Exercise brief> Check every line of the data below for the word "made". Copy the ones that have it.

(Stored items)

.....

Lemma string_app_assoc (a b c : string) : (a +:+ b) +:+ c = a +:+ b +:+ c.
Proof.
  induction a as [|x a IH]; [done |].
  change (String x ((a +:+ b) +:+ c) = String x (a +:+ b +:+ c)).
  by rewrite IH.
Qed.

Lemma string_app_nil_r (a : string) : a +:+ "" = a.
Proof.
  induction a as [|x a IH]; [done |].
  change (String x (a +:+ "") = String x a). by rewrite IH.
Qed.

(** Trimming the end of [a +:+ b] keeps [a] whole when something of [b]
    remains. *)
Lemma trimEnd_app (a b : string) :
  JS.trimEnd (a +:+ b)
  = match JS.trimEnd b with
    | EmptyString => JS.trimEnd a
    | String _ _ => a +:+ JS.trimEnd b
    end.
Proof.
  induction a as [|c a IH].
  - change (JS.trimEnd b
            = match JS.trimEnd b with
              | EmptyString => EmptyString
              | String _ _ => JS.trimEnd b
              end).
    by destruct (JS.trimEnd b).
  - change (JS.trimEnd (String c (a +:+ b))
            = match JS.trimEnd b with
              | EmptyString => JS.trimEnd (String c a)
              | String _ _ => String c (a +:+ JS.trimEnd b)
              end).
    simpl. rewrite IH. destruct (JS.trimEnd b) as [|x t]; [done |].
    by destruct a.
Qed.

(** A word that trimming leaves alone survives the trimming of a text in
    which it occurs. *)
Lemma occurs_in_trimEnd (kw s : string) :
  kw ≠ "" → JS.trimEnd kw = kw → occurs_in kw s → occurs_in kw (JS.trimEnd s).
Proof.
  intros Hne Hkw (pre & post & ->).
  rewrite trimEnd_app.
  assert (∃ rest, JS.trimEnd (kw +:+ post) = kw +:+ rest) as [rest Hrest].
  { rewrite trimEnd_app. destruct (JS.trimEnd post) as [|x t] eqn:Hpost.
    - exists "". by rewrite Hkw, string_app_nil_r.
    - by exists (String x t). }
  rewrite Hrest. destruct kw as [|k kw]; [done |]. simpl.
  exists pre, rest. done.
Qed.

Lemma occurs_in_app_r (kw a b : string) : occurs_in kw b → occurs_in kw (a +:+ b).
Proof.
  intros (pre & post & ->). exists (a +:+ pre), post.
  by rewrite string_app_assoc.
Qed.

(** The text the hook reads when the subject was made from the name of
    the listing. *)
Lemma listing_name_in_text (body : SubmitBody) (name kw : string) :
  JS.truthy_opt (sb_subject body) = false →
  kw ≠ "" → JS.trimEnd kw = kw →
  occurs_in kw (JS.toLowerCase name) →
  JS.includes kw (messageText (new_doc (contactData body (Some name)))) = true.
Proof.
  intros Hsub Hne Hkw Hocc. apply includes_spec.
  unfold contactData. rewrite Hsub. unfold messageText, new_doc. simpl.
  rewrite !toLowerCase_app. do 2 apply occurs_in_app_r.
  set (t := JS.trim ("Inquiry about " +:+ name)).
  change (if JS.truthy t then t else "") with (JS.or_empty (Some t)).
  rewrite or_empty_default. subst t.
  change (occurs_in kw
            (JS.toLowerCase (JS.trimEnd ("Inquiry about " +:+ name)))).
  rewrite toLowerCase_trimEnd, toLowerCase_app.
  apply occurs_in_trimEnd; [done | done |].
  by apply occurs_in_app_r.
Qed.

End SubjectFromListing.

(** X19: when an inquiry about a listing comes without a subject, the
    subject is made from the name of the listing and is classified with the
    message: a listing whose name contains, in any letter case, one of
    "urgent", "asap", "immediately", "emergency" makes every such inquiry
    "urgent", and one whose name contains "investment" gives it the tag
    "investment", whatever the message says. *)
Theorem listing_name_classifies (now : nat) (body : ContactController.SubmitBody)
    (name : string) (db db' : gmap nat Contact.Doc) (http id : nat)
    (d : Contact.Doc) (msg : string) :
  JS.truthy_opt (ContactController.sb_subject body) = false →
  ContactController.submitContact now body (Some name) db
  = (Success http (id, d) msg, db') →
  Contact.subject d = Some (JS.trim ("Inquiry about " +:+ name))
  ∧ ((∃ kw, kw ∈ ["urgent"; "asap"; "immediately"; "emergency"]
            ∧ occurs_in kw (JS.toLowerCase name)) →
     Contact.priority d = "urgent")
  ∧ (occurs_in "investment" (JS.toLowerCase name) →
     "investment" ∈ Contact.tags d).
Proof.
  intros Hsub. unfold ContactController.submitContact.
  destruct (Contact.create _) as [d0|] eqn:Hcreate; [| done].
  intros [= _ <- <- _ <-].
  apply create_classifies in Hcreate as [_ ->].
  split; [| split].
  - destruct (classify_message
                (Contact.new_doc (ContactController.contactData body (Some name))))
      as [_ ->].
    unfold ContactController.contactData. by rewrite Hsub.
  - intros (kw & Hkw & Hocc). rewrite classify_priority.
    assert (Contact.some_included Contact.urgentKeywords
              (Contact.messageText
                 (Contact.new_doc (ContactController.contactData body (Some name))))
            = true) as ->; [| done].
    unfold Contact.some_included. apply existsb_exists. exists kw. split.
    + by apply list_elem_of_In.
    + apply listing_name_in_text; try done.
      * intros ->. by apply (bool_decide_unpack (_ ∉ _)) in Hkw.
      * repeat (apply elem_of_cons in Hkw as [-> | Hkw]; [done |]).
        by apply elem_of_nil in Hkw.
  - intros Hocc. rewrite classify_tags, elem_of_set_spread, elem_of_app.
    right. apply auto_tags_spec. right; right; right. split; [done |].
    apply includes_spec. by apply listing_name_in_text.
Qed.

Lemma listing_name_classifies_witness :
  ∃ d, JS.truthy_opt (ContactController.sb_subject tower_body) = false
    ∧ ContactController.submitContact 0 tower_body
        (Some "Emergency Exit Investment Tower ") ∅
      = (Success 201 (0%nat, d)
           "Thank you for your inquiry. We will get back to you within 24 hours.",
         {[ 0%nat := d ]})
    ∧ Contact.subject d = Some "Inquiry about Emergency Exit Investment Tower".
Proof.
  eexists. split; [reflexivity |]. split; [reflexivity |].
  etransitivity;
    [eapply (listing_name_classifies 0 tower_body
               "Emergency Exit Investment Tower " ∅); reflexivity |].
  reflexivity.
Defined.

(** ** The error handler *)

Section ErrorFacts.
Import ErrorHandler.

Lemma no_rule (err : Err) :
  matches_rule err = false →
  e_name err ≠ "CastError" ∧ e_name err ≠ "ValidationError"
  ∧ e_name err ≠ "JsonWebTokenError" ∧ e_name err ≠ "TokenExpiredError"
  ∧ e_code err ≠ Some (CodeNum 11000)
  ∧ e_code err ≠ Some (CodeStr "LIMIT_FILE_SIZE")
  ∧ e_code err ≠ Some (CodeStr "LIMIT_FILE_COUNT")
  ∧ e_code err ≠ Some (CodeStr "LIMIT_UNEXPECTED_FILE")
  ∧ e_status err ≠ Some 429.
Proof.
  unfold matches_rule. intros Hm.
  repeat (apply orb_false_elim in Hm as [Hm ?]).
  repeat match goal with
         | Hb : bool_decide _ = false |- _ => apply bool_decide_eq_false in Hb
         end.
  rewrite !not_elem_of_cons in *. naive_solver.
Qed.

(** The local object [error] when no rule applies: the error's own
    properties. *)
Lemma shape_no_rule (err : Err) :
  matches_rule err = false →
  shape err = Some (mkShaped (e_code err) (e_message err) (e_statusCode err)
                      (e_details err)).
Proof.
  intros (Hn1 & Hn2 & Hn3 & Hn4 & Hc1 & Hc2 & Hc3 & Hc4 & Hs)%no_rule.
  unfold shape.
  apply String.eqb_neq in Hn1, Hn2, Hn3, Hn4. rewrite Hn1, Hn2, Hn3, Hn4.
  by rewrite !bool_decide_eq_false_2.
Qed.

(** The local object [error] when some rule applies: a fixed code and a
    fixed status. *)
Lemma shape_rule (err : Err) (error : Shaped) :
  shape err = Some error → matches_rule err = true →
  ∃ c, s_code error = Some (CodeStr c) ∧ c ∈ vocabulary
       ∧ s_statusCode error ∈ [Some 400; Some 401; Some 404; Some 429].
Proof.
  unfold shape. intros Hshape Hm.
  destruct (if bool_decide (e_code err = Some (CodeNum 11000)) then _ else _)
    as [first|] eqn:Hfirst; [| done].
  destruct (if String.eqb (e_name err) "ValidationError" then _ else _)
    as [second|] eqn:Hsecond; [| done].
  injection Hshape as <-.
  destruct (bool_decide (e_status err = Some 429)) eqn:Hstatus.
  { eexists. split; [done |]. split; apply (bool_decide_unpack _); exact I. }
  destruct (bool_decide (e_code err = Some (CodeStr "LIMIT_UNEXPECTED_FILE")))
    eqn:Hc4.
  { eexists. split; [done |]. split; apply (bool_decide_unpack _); exact I. }
  destruct (bool_decide (e_code err = Some (CodeStr "LIMIT_FILE_COUNT")))
    eqn:Hc3.
  { eexists. split; [done |]. split; apply (bool_decide_unpack _); exact I. }
  destruct (bool_decide (e_code err = Some (CodeStr "LIMIT_FILE_SIZE")))
    eqn:Hc2.
  { eexists. split; [done |]. split; apply (bool_decide_unpack _); exact I. }
  destruct (String.eqb_spec (e_name err) "TokenExpiredError") as [Hn4 | Hn4].
  { eexists. split; [done |]. split; apply (bool_decide_unpack _); exact I. }
  destruct (String.eqb_spec (e_name err) "JsonWebTokenError") as [Hn3 | Hn3].
  { eexists. split; [done |]. split; apply (bool_decide_unpack _); exact I. }
  destruct (String.eqb_spec (e_name err) "ValidationError") as [Hn2 | Hn2].
  { unfold validation_error in Hsecond.
    destruct (e_errors err) as [errors|]; [| done].
    destruct (details_of errors); [| done].
    injection Hsecond as <-. eexists. split; [done |].
    split; apply (bool_decide_unpack _); exact I. }
  injection Hsecond as <-.
  destruct (bool_decide (e_code err = Some (CodeNum 11000))) eqn:Hc1.
  { unfold duplicate_key in Hfirst.
    destruct (e_keyValue err) as [[|field keys]|]; try done.
    injection Hfirst as <-. eexists. split; [done |].
    split; apply (bool_decide_unpack _); exact I. }
  injection Hfirst as <-.
  destruct (String.eqb_spec (e_name err) "CastError") as [Hn1 | Hn1].
  { eexists. split; [done |]. split; apply (bool_decide_unpack _); exact I. }
  exfalso. unfold matches_rule in Hm.
  apply bool_decide_eq_false in Hc2, Hc3, Hc4.
  rewrite Hc1, Hstatus in Hm.
  rewrite (bool_decide_eq_false_2 (e_name err ∈ _)) in Hm.
  2: { rewrite !not_elem_of_cons. repeat split; try done. apply not_elem_of_nil. }
  rewrite (bool_decide_eq_false_2 (e_code err ∈ _)) in Hm.
  2: { rewrite !not_elem_of_cons. repeat split; try done. apply not_elem_of_nil. }
  done.
Qed.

.....

Response>
(** The text the hook reads when the subject was made from the name of
    subject is made from the name of the listing and is classified with the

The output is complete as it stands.